===== RECORD EXCERPTS =====
(** ** What opening does *)
Definition only_operations (db db' : database) : Prop :=
  package db' = package db /\ package_dependency db' = package_dependency db /\
  lib_capability db' = lib_capability db /\ proxy_location db' = proxy_location db.
(** Every operation is there under its own path, and no other. *)
Definition placed (db db' : database) : Prop :=
  forall key lc, lib_capability_operation db' !! key = Some lc <->
    exists key0, lib_capability_operation db !! key0 = Some lc /\ key = own_key db (key0, lc).
Lemma own_path_idem db name path : contains_char "/" name = false -> own_path db name (own_path db name path) = own_path db name path.
Proof.
  intros Hn. unfold own_path at 2 3. destruct (strip_prefix "/std/" path) as [rest|] eqn:Hp; [|unfold own_path; by rewrite Hp].
  destruct (ordinary_lib db name) eqn:Ho; [|unfold own_path; by rewrite Hp, Ho].
  unfold own_path. destruct (strip_prefix "/std/" ("/" +:+ name +:+ "/" +:+ rest)) as [r|] eqn:Hs; [|done].
  apply strip_prefix_Some in Hs. cbn in Hs. injection Hs as Hs. rewrite Ho.
  assert (Hsplit : split_once "/" (name +:+ String "/" rest) = Some (name, rest)) by (apply split_once_Some; done).
  rewrite Hs in Hsplit. change (String "s" (String "t" (String "d" (String "/" r)))) with ("std" +:+ String "/" r) in Hsplit.
  assert (Hstd : split_once "/" ("std" +:+ String "/" r) = Some ("std", r)) by (apply split_once_Some; done).
  rewrite Hstd in Hsplit. by injection Hsplit as <- <-.
Qed.
(** The operations after some of them were moved. *)
Definition moved (db : database) (os : list operation) : list operation := map (fun o => (own_key db o, o.2)) os.
Definition holds (db : database) (os : list operation) : Prop :=
  NoDup os.*1 /\ forall key lc, lib_capability_operation db !! key = Some lc <-> (key, lc) ∈ os.
Lemma update_operation_holds db0 db o pre rest db' :
  holds db (moved db0 pre ++ o :: rest) -> update_operation db0 db o = Ok db' ->
  holds db' (moved db0 (pre ++ [o]) ++ rest) /\ only_operations db db'.
Proof.
  intros [Hnd Hl]. unfold update_operation, moved. rewrite map_app, <- app_assoc. cbn [map app].
  case_bool_decide as Hk; [intros [= <-]; rewrite Hk; destruct o as [? ?]; done|].
  case_bool_decide as Hs; [done|]. intros [= <-]. split; [|done]. set (P := map _ pre) in *.
  assert (Hnew : own_key db0 o ∉ (P ++ o :: rest).*1).
  { intros Hin. apply list_elem_of_fmap in Hin as ([k lc] & Heq & Hin). apply Hs. cbn in Heq. rewrite Heq. exists lc. by apply Hl. }
  assert (Hother : forall k lc, (k, lc) ∈ P ++ rest <-> (k, lc) ∈ P ++ o :: rest /\ k <> o.1).
  { intros k lc. rewrite fmap_app in Hnd. cbn in Hnd. apply NoDup_app in Hnd as (_ & Hd & Hr). apply NoDup_cons in Hr as [Hno _].
    rewrite !elem_of_app, elem_of_cons. split.
    - intros [Hin|Hin]; (split; [tauto|]); intros ->.
      + apply (Hd o.1); [by apply (list_elem_of_fmap_2 fst _ (o.1, lc))|left].
      + apply Hno. by apply (list_elem_of_fmap_2 fst _ (o.1, lc)).
    - intros [[?|[Heq|?]] Hne]; [by left| |by right]. subst o. done. }
  split.
  - rewrite fmap_app in *. cbn in *. rewrite <- Permutation_middle in *. apply NoDup_cons in Hnd as [_ Hnd]. apply NoDup_cons. split; [|done].
    intros [Hin|Hin]%elem_of_app; apply Hnew; right; apply elem_of_app; [by left|by right].
  - intros k lc. cbn. rewrite lookup_insert_Some, lookup_delete_Some, Hl.
    assert (Hr : (k, lc) ∈ P ++ (own_key db0 o, o.2) :: rest <-> (k, lc) ∈ P \/ (k, lc) = (own_key db0 o, o.2) \/ (k, lc) ∈ rest)
      by by rewrite elem_of_app, elem_of_cons.
    rewrite Hr. specialize (Hother k lc). rewrite elem_of_app in Hother. split.
    + intros [[<- <-]|(Hne & Hne' & Hin)]; [right; by left|]. destruct (proj2 Hother (conj Hin (not_eq_sym Hne'))); tauto.
    + assert (Hno : forall lc', (own_key db0 o, lc') ∉ P ++ o :: rest).
      { intros lc' Hin. apply Hnew. by apply (list_elem_of_fmap_2 fst _ (own_key db0 o, lc')). }
      intros [Hin|[[= -> ->]|Hin]]; [|by left|]; right.
      * destruct (proj1 Hother (or_introl Hin)) as [Hin' Hne']. split; [intros <-; by apply Hno in Hin'|done].
      * destruct (proj1 Hother (or_intror Hin)) as [Hin' Hne']. split; [intros <-; by apply Hno in Hin'|done].
Qed.
Lemma update_operations_holds db0 os pre db db' :
  holds db (moved db0 pre ++ os) -> try_fold (update_operation db0) db os = Ok db' ->
  holds db' (moved db0 (pre ++ os)) /\ only_operations db db'.
Proof.
  revert pre db. induction os as [|o os IH]; intros pre db Hh; cbn [try_fold].
  { intros [= <-]. rewrite app_nil_r in *. done. }
  destruct (update_operation db0 db o) as [db1|] eqn:Ho; [|done]. intros Hf.
  destruct (update_operation_holds _ _ _ _ _ _ Hh Ho) as [Hh1 (E1 & E2 & E3 & E4)].
  destruct (IH _ _ Hh1 Hf) as [Hh2 (F1 & F2 & F3 & F4)]. rewrite <- app_assoc in Hh2. split; [done|]. unfold only_operations. by rewrite F1, F2, F3, F4.
Qed.
Lemma update_operations_Ok db db' : update_operations db = Ok db' -> placed db db' /\ only_operations db db'.
Proof.
  unfold update_operations. intros Hu. destruct (update_operations_holds db (map_to_list (lib_capability_operation db)) [] db db') as [[Hnd Hl] Hs]; [|done|].
  { split; [apply NoDup_fst_map_to_list|]. intros key lc. cbn [moved map app]. unfold moved. cbn [map app]. by rewrite elem_of_map_to_list. }
  split; [|done]. intros key lc. rewrite Hl. unfold moved. cbn [app]. split.
  - intros ([k0 lc0] & Heq & Hin)%list_elem_of_fmap. injection Heq as -> ->. apply elem_of_map_to_list in Hin. eauto.
  - intros (k0 & Hin & ->). apply elem_of_map_to_list in Hin. by apply (list_elem_of_fmap_2 (fun o => (own_key db o, o.2)) _ (k0, lc)).
Qed.
Lemma placed_ordinary db db' name : only_operations db db' -> ordinary_lib db' name = ordinary_lib db name.
Proof. intros (Hp & _). unfold ordinary_lib. by rewrite Hp. Qed.
Lemma own_path_same db db' name path : only_operations db db' -> own_path db' name path = own_path db name path.
Proof. intros Hs. unfold own_path. by rewrite (placed_ordinary _ _ _ Hs). Qed.
(** A database whose operations are all in their place. *)
Definition all_in_place (db : database) : Prop :=
  forall key lc, lib_capability_operation db !! key = Some lc -> own_path db lc.1 key.2 = key.2.
Lemma update_operations_in_place db : all_in_place db -> update_operations db = Ok db.
Proof.
  intros Hin. unfold update_operations.
  assert (Hall : forall o, o ∈ map_to_list (lib_capability_operation db) -> own_key db o = o.1).
  { intros [[m p] lc] Ho%elem_of_map_to_list. unfold own_key. pose proof (Hin _ _ Ho) as Hk. cbn [fst snd] in *. by rewrite Hk. }
  revert Hall. generalize (map_to_list (lib_capability_operation db)). intros os Hall. induction os as [|o os IH]; [done|].
  cbn [try_fold]. unfold update_operation at 1. rewrite bool_decide_eq_true_2 by (apply Hall; left). apply IH. intros o' Ho'. apply Hall. by right.
Qed.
=====
AIM OF THE TASK — Copy all lines from the data above that contain the word "Lemma".

WRITTEN RESPONSE —
Lemma own_path_idem db name path : contains_char "/" name = false -> own_path db name (own_path db name path) = own_path db name path.
Lemma update_operation_holds db0 db o pre rest db' :
Lemma update_operations_holds db0 os pre db db' :
Lemma update_operations_Ok db db' : update_operations db = Ok db' -> placed db db' /\ only_operations db db'.
Lemma placed_ordinary db db' name : only_operations db db' -> ordinary_lib db' name = ordinary_lib db name.
Lemma own_path_same db db' name path : only_operations db db' -> own_path db' name path = own_path db name path.
Lemma update_operations_in_place db : all_in_place db -> update_operations db = Ok db.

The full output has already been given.